## [Work request]
Would you write out all of the entries below, exactly as they stand?

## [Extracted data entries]
(* ===== verification/Paths.v ===== *)
(** * Paths and the file tree

    What the program uses of [std::path] and of the operating system's path
    resolution: the lexical functions ([components], [parent], [file_name],
    [extension], [join], [starts_with]) on the text of a path, and a file tree with
    directories, files and symbolic links in which a path is resolved component by
    component, following at most 40 links ([walk]), with the errors the calls answer.

    Paths are UTF-8 texts, so [display] and [to_string_lossy] are the path itself.
    One state of the tree is used for one guard: changes made between two calls by
    other processes are outside the model. *)

From Stdlib Require Import ssreflect.
From S2P Require Import Prelude.

(** ** Lexical paths ([std::path]) *)

Inductive component := RootDir | CurDir | ParentDir | Normal (n : str).

#[global] Instance component_eq_dec : EqDecision component.
Proof. solve_decision. Defined.

(** How a path starts: at the root, with an explicit [.], or with a name. *)
Inductive start := Rooted | Dotted | Bare.

Definition path_body (p : str) : start * list str :=
  match split_char "/"%char p with
  | [] :: ((_ :: _) as r) => (Rooted, r)
  | x :: r => if str_eqb x "." then (Dotted, r) else (Bare, x :: r)
  | [] => (Bare, [])
  end.
(* ===== verification/Permission.v ===== *)
(** * Permission rules (src/shared/permission.rs)

    The rule list and its evaluation, the deny and allow matchers for bash
    commands, [suggest_rule], [detect_shadowed_rules] and [push_rule_unique],
    on top of the glob matcher (file Glob) and the normalizer and clause splitter
    of the safety gate (file BashSafety). *)

From S2P Require Import Prelude Glob BashSafety.

Inductive PermissionAction := Allow | Ask | Deny.
#[export] Instance PermissionAction_eq_dec : EqDecision PermissionAction.
Proof. solve_decision. Defined.

Record PermissionRule := mkRule {
  rule_tool : str;
  rule_key : str;
  rule_pattern : str;
  rule_action : PermissionAction
}.
#[export] Instance PermissionRule_eq_dec : EqDecision PermissionRule.
Proof. solve_decision. Defined.

Definition is_deny (a : PermissionAction) : bool := bool_decide (a = Deny).

Definition tool_matches (pattern tool : str) : bool :=
  str_eqb pattern "*" || str_eqb pattern tool.

(** [normalize_command_pattern]: a lone star becomes two, a pair is kept. *)
Fixpoint normalize_command_pattern (p : str) : str :=
  match p with
  | [] => []
  | c :: rest =>
      if (c =? star)%N then
        match rest with
        | d :: rest' =>
            if (d =? star)%N then star :: star :: normalize_command_pattern rest'
            else star :: star :: normalize_command_pattern rest
        | [] => [star; star]
        end
      else c :: normalize_command_pattern rest
  end.

Definition is_prefix_pattern (p : str) : bool :=
  ends_with p "/" || ends_with p " " || ends_with p [9%N].

(** The closure [matches_clause] of [deny_command_matches]. *)
Definition deny_matches_clause (pattern c : str) : bool :=
  let normalized := normalize_command_pattern pattern in
  let pattern_lower := to_ascii_lowercase normalized in
  let n := normalize_for_safety c in
  glob_match pattern_lower n
  || (is_prefix_pattern normalized && starts_with n pattern_lower).

Definition deny_command_matches (pattern command : str) : bool :=
  existsb (deny_matches_clause pattern) (split_compound_clauses command)
  || deny_matches_clause pattern command.

Definition allow_command_matches (pattern command : str) : bool :=
  let clauses := split_compound_clauses command in
  match clauses with
  | [] => glob_match pattern command
  | _ => forallb (fun c => glob_match pattern (normalize_for_safety c)) clauses
  end.

(** The [matched] test of [evaluate] on a string argument. *)
Definition pattern_matches (r : PermissionRule) (s : str) : bool :=
  if str_eqb (rule_tool r) "bash" && str_eqb (rule_key r) "command" then
    if is_deny (rule_action r) then deny_command_matches (rule_pattern r) s
    else allow_command_matches (rule_pattern r) s
  else glob_match (rule_pattern r) s.

(** The loop of [evaluate] from index [i] on. *)
Fixpoint evaluate_from (i : nat) (rules : list PermissionRule) (tool : str) (args : json)
    (default : PermissionAction) : PermissionAction * option nat :=
  match rules with
  | [] => (default, None)
  | r :: rest =>
      if negb (tool_matches (rule_tool r) tool) then evaluate_from (S i) rest tool args default
      else if str_eqb (rule_key r) "*" then (rule_action r, Some i)
      else match json_get args (rule_key r) with
           | Some v =>
               match as_str v with
               | Some s =>
                   if pattern_matches r s then (rule_action r, Some i)
                   else evaluate_from (S i) rest tool args default
               | None =>
                   if is_deny (rule_action r) then (Deny, Some i)
                   else evaluate_from (S i) rest tool args default
               end
           | None => evaluate_from (S i) rest tool args default
           end
  end.

Definition evaluate (rules : list PermissionRule) (tool : str) (args : json)
    (default : PermissionAction) : PermissionAction * option nat :=
  evaluate_from 0 rules tool args default.

Definition suggest_rule (tool : str) (args : json) : PermissionRule :=
  let arg k := unwrap_or [] (json_get args k ≫= as_str) in
  let '(key, pattern) :=
    if str_eqb tool "bash" then (lit "command", arg "command")
    else if str_eqb tool "edit_file" || str_eqb tool "write_file" || str_eqb tool "read_file"
    then (lit "path", arg "path")
    else (lit "*", []) in
  mkRule tool key pattern Allow.

Definition rule_subsumes (earlier later : PermissionRule) : bool :=
  if negb (tool_matches (rule_tool earlier) (rule_tool later)) then false
  else if str_eqb (rule_key earlier) "*" then true
  else if negb (str_eqb (rule_key earlier) (rule_key later)) then false
  else
    (if str_eqb (rule_tool earlier) "bash" && str_eqb (rule_key earlier) "command"
        && is_deny (rule_action earlier)
     then
       let e_norm := normalize_command_pattern (rule_pattern earlier) in
       let later_pat := if is_deny (rule_action later)
                        then normalize_command_pattern (rule_pattern later)
                        else rule_pattern later in
       glob_match (to_ascii_lowercase e_norm) (to_ascii_lowercase later_pat)
       || (is_prefix_pattern e_norm
           && starts_with (to_ascii_lowercase later_pat) (to_ascii_lowercase e_norm))
     else false)
    || glob_match (rule_pattern earlier) (rule_pattern later).

(** The inner loop with its [break]: the first earlier rule that subsumes. *)
Fixpoint first_shadower (m : nat) (earlier : list PermissionRule) (later : PermissionRule)
    : option nat :=
  match earlier with
  | [] => None
  | e :: rest => if rule_subsumes e later then Some m else first_shadower (S m) rest later
  end.

Fixpoint detect_from (n : nat) (seen rules : list PermissionRule) : list (nat * nat) :=
  match rules with
  | [] => []
  | later :: rest =>
      match first_shadower 0 seen later with
      | Some m => [(n, m)]
      | None => []
      end ++ detect_from (S n) (seen ++ [later]) rest
  end.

## [Response]
(* ===== verification/Paths.v ===== *)
(** * Paths and the file tree

    What the program uses of [std::path] and of the operating system's path
    resolution: the lexical functions ([components], [parent], [file_name],
    [extension], [join], [starts_with]) on the text of a path, and a file tree with
    directories, files and symbolic links in which a path is resolved component by
    component, following at most 40 links ([walk]), with the errors the calls answer.

    Paths are UTF-8 texts, so [display] and [to_string_lossy] are the path itself.
    One state of the tree is used for one guard: changes made between two calls by
    other processes are outside the model. *)

From Stdlib Require Import ssreflect.
From S2P Require Import Prelude.

(** ** Lexical paths ([std::path]) *)

Inductive component := RootDir | CurDir | ParentDir | Normal (n : str).

#[global] Instance component_eq_dec : EqDecision component.
Proof. solve_decision. Defined.

(** How a path starts: at the root, with an explicit [.], or with a name. *)
Inductive start := Rooted | Dotted | Bare.

Definition path_body (p : str) : start * list str :=
  match split_char "/"%char p with
  | [] :: ((_ :: _) as r) => (Rooted, r)
  | x :: r => if str_eqb x "." then (Dotted, r) else (Bare, x :: r)
  | [] => (Bare, [])
  end.
(* ===== verification/Permission.v ===== *)
(** * Permission rules (src/shared/permission.rs)

    The rule list and its evaluation, the deny and allow matchers for bash
    commands, [suggest_rule], [detect_shadowed_rules] and [push_rule_unique],
    on top of the glob matcher (file Glob) and the normalizer and clause splitter
    of the safety gate (file BashSafety). *)

From S2P Require Import Prelude Glob BashSafety.

Inductive PermissionAction := Allow | Ask | Deny.
#[export] Instance PermissionAction_eq_dec : EqDecision PermissionAction.
Proof. solve_decision. Defined.

Record PermissionRule := mkRule {
  rule_tool : str;
  rule_key : str;
  rule_pattern : str;
  rule_action : PermissionAction
}.
#[export] Instance PermissionRule_eq_dec : EqDecision PermissionRule.
Proof. solve_decision. Defined.

Definition is_deny (a : PermissionAction) : bool := bool_decide (a = Deny).

Definition tool_matches (pattern tool : str) : bool :=
  str_eqb pattern "*" || str_eqb pattern tool.

(** [normalize_command_pattern]: a lone star becomes two, a pair is kept. *)
Fixpoint normalize_command_pattern (p : str) : str :=
  match p with
  | [] => []
  | c :: rest =>
      if (c =? star)%N then
        match rest with
        | d :: rest' =>
            if (d =? star)%N then star :: star :: normalize_command_pattern rest'
            else star :: star :: normalize_command_pattern rest
        | [] => [star; star]
        end
      else c :: normalize_command_pattern rest
  end.

Definition is_prefix_pattern (p : str) : bool :=
  ends_with p "/" || ends_with p " " || ends_with p [9%N].

(** The closure [matches_clause] of [deny_command_matches]. *)
Definition deny_matches_clause (pattern c : str) : bool :=
  let normalized := normalize_command_pattern pattern in
  let pattern_lower := to_ascii_lowercase normalized in
  let n := normalize_for_safety c in
  glob_match pattern_lower n
  || (is_prefix_pattern normalized && starts_with n pattern_lower).

Definition deny_command_matches (pattern command : str) : bool :=
  existsb (deny_matches_clause pattern) (split_compound_clauses command)
  || deny_matches_clause pattern command.

Definition allow_command_matches (pattern command : str) : bool :=
  let clauses := split_compound_clauses command in
  match clauses with
  | [] => glob_match pattern command
  | _ => forallb (fun c => glob_match pattern (normalize_for_safety c)) clauses
  end.

(** The [matched] test of [evaluate] on a string argument. *)
Definition pattern_matches (r : PermissionRule) (s : str) : bool :=
  if str_eqb (rule_tool r) "bash" && str_eqb (rule_key r) "command" then
    if is_deny (rule_action r) then deny_command_matches (rule_pattern r) s
    else allow_command_matches (rule_pattern r) s
  else glob_match (rule_pattern r) s.

(** The loop of [evaluate] from index [i] on. *)
Fixpoint evaluate_from (i : nat) (rules : list PermissionRule) (tool : str) (args : json)
    (default : PermissionAction) : PermissionAction * option nat :=
  match rules with
  | [] => (default, None)
  | r :: rest =>
      if negb (tool_matches (rule_tool r) tool) then evaluate_from (S i) rest tool args default
      else if str_eqb (rule_key r) "*" then (rule_action r, Some i)
      else match json_get args (rule_key r) with
           | Some v =>
               match as_str v with
               | Some s =>
                   if pattern_matches r s then (rule_action r, Some i)
                   else evaluate_from (S i) rest tool args default
               | None =>
                   if is_deny (rule_action r) then (Deny, Some i)
                   else evaluate_from (S i) rest tool args default
               end
           | None => evaluate_from (S i) rest tool args default
           end
  end.

Definition evaluate (rules : list PermissionRule) (tool : str) (args : json)
    (default : PermissionAction) : PermissionAction * option nat :=
  evaluate_from 0 rules tool args default.

Definition suggest_rule (tool : str) (args : json) : PermissionRule :=
  let arg k := unwrap_or [] (json_get args k ≫= as_str) in
  let '(key, pattern) :=
    if str_eqb tool "bash" then (lit "command", arg "command")
    else if str_eqb tool "edit_file" || str_eqb tool "write_file" || str_eqb tool "read_file"
    then (lit "path", arg "path")
    else (lit "*", []) in
  mkRule tool key pattern Allow.

Definition rule_subsumes (earlier later : PermissionRule) : bool :=
  if negb (tool_matches (rule_tool earlier) (rule_tool later)) then false
  else if str_eqb (rule_key earlier) "*" then true
  else if negb (str_eqb (rule_key earlier) (rule_key later)) then false
  else
    (if str_eqb (rule_tool earlier) "bash" && str_eqb (rule_key earlier) "command"
        && is_deny (rule_action earlier)
     then
       let e_norm := normalize_command_pattern (rule_pattern earlier) in
       let later_pat := if is_deny (rule_action later)
                        then normalize_command_pattern (rule_pattern later)
                        else rule_pattern later in
       glob_match (to_ascii_lowercase e_norm) (to_ascii_lowercase later_pat)
       || (is_prefix_pattern e_norm
           && starts_with (to_ascii_lowercase later_pat) (to_ascii_lowercase e_norm))
     else false)
    || glob_match (rule_pattern earlier) (rule_pattern later).

(** The inner loop with its [break]: the first earlier rule that subsumes. *)
Fixpoint first_shadower (m : nat) (earlier : list PermissionRule) (later : PermissionRule)
    : option nat :=
  match earlier with
  | [] => None
  | e :: rest => if rule_subsumes e later then Some m else first_shadower (S m) rest later
  end.

Fixpoint detect_from (n : nat) (seen rules : list PermissionRule) : list (nat * nat) :=
  match rules with
  | [] => []
  | later :: rest =>
      match first_shadower 0 seen later with
      | Some m => [(n, m)]
      | None => []
      end ++ detect_from (S n) (seen ++ [later]) rest
  end.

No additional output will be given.